Filter the entries down to the lines holding "expiresAt", then copy those lines.

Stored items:
※ ※ ※
Lemma prefix_stream h r : stream h `prefix_of` stream (h ++ [r]).
Proof. rewrite stream_snoc. by apply prefix_app_r. Qed.

(** Bookkeeping after a record was buffered behind the stream of [h]. *)
Lemma note_buffered_ok h rec w :
  append_ok h rec -> w_next w = len h + 1 -> w_writeOffset w = len (stream h) ->
  w_byteOffsets w = offsets_from headerSize h ->
  let w' := note_buffered (bump_next w) (len (frame (committed h rec))) in
  w_next w' = len (log_of h rec) + 1 /\ w_writeOffset w' = len (stream (log_of h rec)) /\
  w_byteOffsets w' = offsets_from headerSize (log_of h rec).
Proof.
  intros (_ & _ & Hs & Hl) Hn Ho Hb. unfold log_of in *. cbn.
  rewrite Hn, Ho, Hb, len_stream_snoc, len_app, len_cons, len_nil.
  rewrite len_stream_snoc in Hs. rewrite len_app, len_cons, len_nil in Hl.
  pose proof (len_nonneg h). pose proof (len_nonneg (stream h)).
  pose proof (len_nonneg (frame (committed h rec))).
  repeat split.
  - rewrite u64_small by (unfold is_u64; lia). lia.
  - rewrite i64_small by (unfold is_i64; lia). lia.
  - rewrite offsets_snoc. by rewrite len_stream.
Qed.

(** The two writes of [Append] put exactly the record's frame behind the
    bytes already in the file and the buffer. *)
Lemma append_writes_spec f b rec :
  b_err b = None -> len (b_buf b) <= bufSize ->
  exists f' b' e, same_env f f' /\
    (exists n, f_data f' = f_data f ++ take n (b_buf b ++ frame rec)) /\
    match e with
    | Some e => b_err b' <> None
    | None => b_err b' = None /\ f_data f' ++ b_buf b' = f_data f ++ b_buf b ++ frame rec /\
              len (b_buf b') <= bufSize
    end /\
    ((exists f1 b1, bufio_Write (record_lenBuf rec) (f, b) = (f1, b1, Ret None) /\
        bufio_Write (record_body rec) (f1, b1) = (f', b', Ret e)) \/
     (e <> None /\ bufio_Write (record_lenBuf rec) (f, b) = (f', b', Ret e))).
Proof.
  intros Hb Hlen.
  destruct (bufio_Write_spec f b (record_lenBuf rec) Hb Hlen)
    as (f1 & b1 & E1 & Henv1 & [n1 Hp1] & Hok1).
  unfold frame. destruct (b_err b1) as [e1|] eqn:Eb1.
  - exists f1, b1, (Some e1). split; [done|]. split; [|split; [congruence|by right]].
    exists (Nat.min n1 (length (b_buf b ++ record_lenBuf rec))).
    rewrite Hp1. f_equal.
    rewrite app_assoc, (take_app_le (b_buf b ++ record_lenBuf rec)) by lia.
    by rewrite <- take_take, firstn_all.
  - destruct (Hok1 eq_refl) as (Hd1 & Hl1).
    destruct (bufio_Write_spec f1 b1 (record_body rec) Eb1 Hl1)
      as (f2 & b2 & E2 & Henv2 & [n2 Hp2] & Hok2).
    assert (Hall : f_data f1 ++ b_buf b1 ++ record_body rec
                   = f_data f ++ b_buf b ++ record_lenBuf rec ++ record_body rec).
    { rewrite (app_assoc (f_data f1)), Hd1. by rewrite <- !app_assoc. }
    exists f2, b2, (b_err b2). split; [by etrans|]. split; [|split].
    + exists (length (f_data f2) - length (f_data f))%nat.
      eapply prefix_app_take; [by rewrite Hp2, Hp1, <- app_assoc|].
      rewrite Hp2, <- Hall. apply prefix_app, prefix_take.
    + destruct (b_err b2); [done|]. destruct (Hok2 eq_refl). by rewrite <- Hall.
    + left. eauto.
Qed.

(** The leader's flush, from a state whose buffer is sound. *)
Lemma leader_flush_spec pos w h :
  wal_inv w h -> b_err (w_w w) = None ->
  exists w' p, leader_flush pos w = (w', p) /\ wal_inv w' h /\
    w_pendingSeq w' = w_pendingSeq w /\
    f_synced (w_file w') = f_synced (w_file w) /\
    f_sys (w_file w') = f_sys (w_file w) /\
    (length (f_data (w_file w)) <= length (f_data (w_file w')))%nat /\
    match p with
    | Syncing fs pos' cov =>
      fs = w_pendingSeq w /\ pos' = pos /\ cov = length (stream h) /\
      w_leading w' = w_leading w /\ w_flushedSeq w' = w_flushedSeq w /\
      w_flushErr w' = w_flushErr w /\
      b_err (w_w w') = None /\ b_buf (w_w w') = [] /\ f_data (w_file w') = stream h
    | Returned (Err (FlushFailed e)) =>
      w_leading w' = false /\ w_flushedSeq w' = w_pendingSeq w' /\
      w_flushErr w' = Some (FlushFailed e) /\ b_err (w_w w') <> None
    | _ => False
    end.
Proof.
  intros [Hh Hhd Hsy Hda Hok] Hb. destruct (Hok Hb) as (Hs & Hl & Hn & Ho & Hbo).
  unfold leader_flush, io_of.
  destruct (bufio_Flush_spec (w_file w) (w_w w) Hb) as (f' & b' & -> & Henv & Hd).
  destruct Henv as (Esy & _ & _ & Esys).
  destruct (b_err b') as [e|] eqn:Eb'.
  - destruct Hd as [n Hd].
    assert (Hp : f_data f' `prefix_of` stream h)
      by (rewrite Hd, <- Hs; apply prefix_app, prefix_take).
    do 2 eexists. split; [reflexivity|].
    split; [|split_and!; cbn; rewrite ?Eb', ?Hd, ?length_app; (done || lia)].
    split; cbn; try done.
    + rewrite Hd, length_app. lia.
    + rewrite Hd, Esy, length_app. lia.
    + rewrite Eb'. done.
  - destruct Hd as [Hbuf Hd]. rewrite Hs in Hd.
    assert (Hle : (length (f_data (w_file w)) <= length (stream h))%nat)
      by (rewrite <- Hs, length_app; lia).
    do 2 eexists. split; [reflexivity|]. cbn. rewrite Hd, Eb', Hbuf, Esy, Esys.
    split; [|by split_and!].
    split; cbn; try done.
    + rewrite Hd. lia.
    + rewrite Hd, Esy. lia.
    + by rewrite Hd.
    + intros _. rewrite Hd, Hbuf, app_nil_r. done.
Qed.
(* ===== verification/GroupClose.v ===== *)
(** * Closing a log that is in use

    [Close] waits until no goroutine leads a flush, then flushes and closes the
    file, all under the mutex.  Here it runs beside any number of calls of
    [Append]: a fsync in progress never has the file closed under it, what was
    acknowledged before or while closing stays durable, appends to the closed log
    fail, and [Close] returns. *)

From Stdlib Require Import ZArith Lia.
From S2P Require Import Prelude WalFormat Wal WalInvariant WalRecovery WalTheorems GroupCommit.

(** ** Steps *)

(** The goroutine that closes: it has not called, it waits for the mutex or on the
    condition, or it has returned. *)
Inductive close_pc := NotCalled | InClose | CloseReturned (e : option oserr).

Record closing := mkClosing { cl_config : config; cl_pc : close_pc }.

Inductive close_step : closing -> closing -> Prop :=
| close_beside c c' p : step c c' -> close_step (mkClosing c p) (mkClosing c' p)
| close_called c : close_step (mkClosing c NotCalled) (mkClosing c InClose)
| close_runs w T h b w' e :
    Close w = (w', Ret e) ->
    close_step (mkClosing (mkConfig w T h b) InClose) (mkClosing (mkConfig w' T h b) (CloseReturned e)).

Inductive close_reachable : closing -> Prop :=
| close_init c :
    initial c -> f_closed (w_file (c_wal c)) = false -> close_reachable (mkClosing c NotCalled)
| close_next c c' : close_reachable c -> close_step c c' -> close_reachable c'.

(** ** The file stays as open as it was *)

Lemma File_Write_open p f f' r : File_Write p f = (f', r) -> f_closed f' = f_closed f.
Proof.
  unfold File_Write. destruct (f_closed f) eqn:E; [by intros [= <- _]|].
  destruct (f_writes f) as [|[[n e]|] l]; by intros [= <- _].
Qed.

Lemma bufio_Flush_open f b f' b' r : bufio_Flush (f, b) = (f', b', r) -> f_closed f' = f_closed f.
Proof.
  unfold bufio_Flush. destruct (b_err b); [by intros [= <- _ _]|].
  destruct (b_buf b) as [|x l]; [by intros [= <- _ _]|].
  destruct (File_Write (x :: l) f) as [f1 [[n [e|]]| |]] eqn:E; apply File_Write_open in E;
    by intros [= <- _ _].
Qed.

Lemma bufio_turn_open p f b f' b' r : bufio_turn p (f, b) = (f', b', r) -> f_closed f' = f_closed f.
Proof.
  unfold bufio_turn. destruct (b_buf b) as [|x l].
  - destruct (File_Write p f) as [f1 [[n e]| |]] eqn:E; apply File_Write_open in E; by intros [= <- _ _].
  - destruct (bufio_Flush _) as [[f1 b1] r1] eqn:E. apply bufio_Flush_open in E. by intros [= <- _ _].
Qed.

Lemma bufio_loop_open fuel p f b f' b' r :
  bufio_loop fuel p (f, b) = (f', b', r) -> f_closed f' = f_closed f.
Proof.
  revert p f b. induction fuel as [|fuel IH]; intros p f b; cbn [bufio_loop];
    destruct (_ && _); try (by intros [= <- _ _]).
  unfold mbind, GoM_bind. destruct (bufio_turn p (f, b)) as [[f1 b1] [q| |]] eqn:E;
    apply bufio_turn_open in E; rewrite <- E; [apply IH|by intros [= <- _ _]..].
Qed.

Lemma bufio_Write_open p f b f' b' r :
  bufio_Write p (f, b) = (f', b', r) -> f_closed f' = f_closed f.
Proof.
  unfold bufio_Write, mbind, GoM_bind. destruct (bufio_loop 2 p (f, b)) as [[f1 b1] [q| |]] eqn:E;
    apply bufio_loop_open in E; rewrite <- E; [|by intros [= <- _ _]..]. cbn.
  destruct (b_err b1); by intros [= <- _ _].
Qed.

Definition open (w : WAL) : bool := negb (f_closed (w_file w)).

Lemma leader_flush_open pos w w' p : leader_flush pos w = (w', p) -> open w' = open w.
Proof.
  unfold leader_flush, io_of, open. destruct (bufio_Flush _) as [[f b] [[e|]| |]] eqn:E;
    apply bufio_Flush_open in E; intros [= <- _]; cbn; by rewrite E.
Qed.

Lemma write_open p w fb r : bufio_Write p (io_of w) = (fb, r) -> open (set_io w fb) = open w.
Proof. destruct fb as [f b]. unfold io_of, open. intros E%bufio_Write_open. cbn. by rewrite E. Qed.

Lemma append_enter_open rec w w' p : append_enter rec w = (w', p) -> open w' = open w.
Proof.
  unfold append_enter. cbn zeta. change (open w) with (open (bump_next w)).
  destruct (bufio_Write _ (io_of (bump_next w))) as [fb r1] eqn:E1. apply write_open in E1.
  rewrite <- E1. destruct r1 as [[e|]| |]; [by intros [= <- _]|..].
  all: destruct (bufio_Write _ (io_of (set_io (bump_next w) fb))) as [fb2 r2] eqn:E2; apply write_open in E2.
  all: rewrite <- E2; destruct r2 as [[e|]| |]; [by intros [= <- _]|..].
  all: destruct (w_leading _); [by intros [= <- _]|by intros H%leader_flush_open].
Qed.

Lemma wal_sync_open cov w w' e : wal_sync cov w = (w', e) -> open w' = open w.
Proof.
  unfold wal_sync, File_Sync, syscall, open, mbind, GoM_bind.
  destruct (f_closed (w_file w)) eqn:Ec; [intros [= <- _]; cbn; by rewrite ?Ec|].
  cbn. destruct (f_sys (w_file w)) as [|[er|] l]; intros [= <- _]; cbn; by rewrite ?Ec.
Qed.

Lemma leader_synced_open fs pos e w w' p : leader_synced fs pos e w = (w', p) -> open w' = open w.
Proof.
  unfold leader_synced. destruct e; [by intros [= <- _]|]. destruct (_ =? _); [by intros [= <- _]|].
  by intros H%leader_flush_open.
Qed.

(** ** Appends to a closed log *)

Lemma File_Write_closed p f : f_closed f = true -> File_Write p f = (f, Ret (0%nat, Some errClosed)).
Proof. intros H. unfold File_Write. by rewrite H. Qed.

(** A write that a closed file's buffer took was only buffered. *)
Lemma bufio_Write_closed p f b fb r :
  f_closed f = true -> bufio_Write p (f, b) = (fb, r) ->
  (exists e, r = Ret (Some e)) \/ (r = Ret None /\ fb = (f, mkWriter (b_buf b ++ p) None)).
Proof.
  intros Hc. unfold bufio_Write, mbind, GoM_bind. cbn [bufio_loop].
  destruct (b_err b) as [e|] eqn:Hb.
  { rewrite (bool_decide_false (Some e = None)), andb_false_r by done. cbn. rewrite Hb.
    intros [= _ <-]. eauto. }
  rewrite (bool_decide_true (None = None)), andb_true_r by done.
  destruct (_ <? _).
  2: { cbn. rewrite Hb. intros [= <- <-]. by right. }
  unfold mbind, GoM_bind. unfold bufio_turn. destruct (b_buf b) as [|x l].
  - rewrite File_Write_closed by done. cbn. rewrite andb_false_r. cbn. intros [= _ <-]. eauto.
  - unfold bufio_Flush. cbn [b_err b_buf app]. rewrite File_Write_closed by done. cbn.
    rewrite andb_false_r. cbn. intros [= _ <-]. eauto.
Qed.

Lemma append_enter_closed rec w w' p :
  open w = false -> w_leading w = false -> append_enter rec w = (w', p) ->
  (exists e, p = Returned (Err e)) /\ w_leading w' = false.
Proof.
  unfold open. intros Hc%negb_false_iff Hl. unfold append_enter. cbn zeta.
  destruct (bufio_Write _ (io_of (bump_next w))) as [fb r1] eqn:E1.
  apply bufio_Write_closed in E1 as [(e & ->)|(-> & ->)]; [intros [= <- <-]; by eauto| |done].
  destruct (bufio_Write _ (io_of (set_io _ _))) as [fb r2] eqn:E2.
  apply bufio_Write_closed in E2 as [(e & ->)|(-> & ->)]; [intros [= <- <-]; by eauto| |done].
  cbn. rewrite Hl. unfold leader_flush, io_of, bufio_Flush. cbn.
  destruct ((b_buf (w_w w) ++ _) ++ _) as [|x l] eqn:Eb.
  - apply (f_equal length) in Eb. unfold record_lenBuf in Eb.
    rewrite !length_app, length_le_bytes in Eb. cbn in Eb. lia.
  - rewrite File_Write_closed by done. intros [= <- <-]. by eauto.
Qed.

(** ** [Close] keeps the invariant *)

Lemma Close_spec w h :
  wal_inv w h -> w_leading w = false ->
  exists w' e, Close w = (w', Ret e) /\ wal_inv w' h /\
    f_synced (w_file w') = f_synced (w_file w) /\
    (length (f_data (w_file w)) <= length (f_data (w_file w')))%nat /\
    w_pendingSeq w' = w_pendingSeq w /\ w_flushedSeq w' = w_flushedSeq w /\
    w_flushErr w' = w_flushErr w /\ w_leading w' = false /\
    (b_err (w_w w') = None -> b_err (w_w w) = None) /\
    (e = None -> f_data (w_file w') = stream h /\ open w' = false).
Proof.
  intros Hw Hl. unfold Close, mbind, GoM_bind. cbn. rewrite Hl. unfold zoom, io_of.
  destruct (b_err (w_w w)) as [er|] eqn:Hb.
  { rewrite (bufio_Flush_stuck _ _ er) by done. do 2 eexists. split; [reflexivity|].
    replace (set_io w (w_file w, w_w w)) with w by (by destruct w). split_and!; done || congruence. }
  pose proof Hw as [Hh Hhd Hsy Hda Hok]. destruct (Hok Hb) as (Hs & Hlb & Hn & Ho & Hbo).
  destruct (bufio_Flush (w_file w, w_w w)) as [[f1 b1] r1] eqn:EF.
  destruct (bufio_Flush_spec (w_file w) (w_w w) Hb) as (f' & b' & EF' & Henv & Hd).
  rewrite EF in EF'. injection EF' as -> -> ->. destruct Henv as (Esy & _ & _ & Esys).
  destruct (b_err b') as [er|] eqn:Eb'.
  - destruct Hd as [n Hd]. do 2 eexists. split; [reflexivity|]. cbn.
    split; [|split_and!; rewrite ?Eb', ?Hd, ?length_app; try (done || lia)].
    + split; cbn; try done; rewrite ?Eb', ?Hd, ?Esy, ?length_app; try (done || lia).
      rewrite <- Hs. apply prefix_app, prefix_take.
  - destruct Hd as [Hbuf Hd]. rewrite Hs in Hd. unfold File_Close, syscall, mbind, GoM_bind. cbn.
    assert (Hle : (length (f_data (w_file w)) <= length (stream h))%nat)
      by (rewrite <- Hs, length_app; lia).
    assert (Hinv : forall f2, f_data f2 = f_data f' -> f_synced f2 = f_synced f' ->
              wal_inv (set_io w (f2, b')) h).
    { intros f2 Hd2 Hs2. split; cbn; rewrite ?Hd2, ?Hs2, ?Hd, ?Esy; try (done || lia).
      intros _. rewrite Hbuf, app_nil_r. split_and!; done. }
    destruct (f_closed f') eqn:Ec.
    { do 2 eexists. split; [reflexivity|]. cbn. split; [by apply Hinv|].
      rewrite ?Hd, ?Esy. by split_and!. }
    destruct (f_sys f') as [|[er|] l]; cbn; do 2 eexists; (split; [reflexivity|]); cbn;
      (split; [by apply Hinv|]); rewrite ?Hd, ?Esy; split_and!; try done.
Qed.
(* ===== verification/EngineTheorems.v ===== *)
(** * Theorems about the engine

    What each mutation does to the state, restarts, idempotent retries,
    conditional writes, expiry, and the agreement of the state with the change
    stream. *)

From Stdlib Require Import ZArith Lia.
From S2P Require Import Prelude WalFormat Wal WalInvariant WalRecovery WalTheorems WalStore.
From S2P Require Import Engine EngineInvariant.

(** ** Reads *)

Definition live (now : Z) (ent : entry) : bool :=
  match expiresAt ent with Some t => negb (t <? now) | None => true end.

(** What a reader sees of a binding at time [now]. *)
Definition visible (now : Z) (b : option entry) : option (bytes * Z) :=
  match b with
  | Some ent => if live now ent then Some (value ent, version ent) else None
  | None => None
  end.

Lemma expired_live ent e :
  exists e', same_but_clock e e' /\ expired ent e = (e', Ret (negb (live (e_clock e 0%nat) ent))).
Proof.
  destruct (expired_clock ent e) as (e' & Hs & ->). exists e'. split; [done|].
  unfold live. destruct (expiresAt ent); by rewrite ?negb_involutive.
Qed.

Lemma Get_spec k e :
  exists e', same_but_clock e e' /\
    Get k e = (e', Ret (visible (e_clock e 0%nat) (e_index e !! k))).
Proof.
  unfold Get. rewrite (bind_ret _ _ e e e) by done.
  destruct (e_index e !! k) as [ent|]; [|by exists e].
  destruct (expired_live ent e) as (e' & Hs & He). exists e'. split; [done|].
  rewrite (bind_ret _ _ _ _ _ He). cbn. by destruct (live _ ent).
Qed.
※ ※ ※
> _YOUR RESPONSE_
  match expiresAt ent with Some t => negb (t <? now) | None => true end.
  unfold live. destruct (expiresAt ent); by rewrite ?negb_involutive.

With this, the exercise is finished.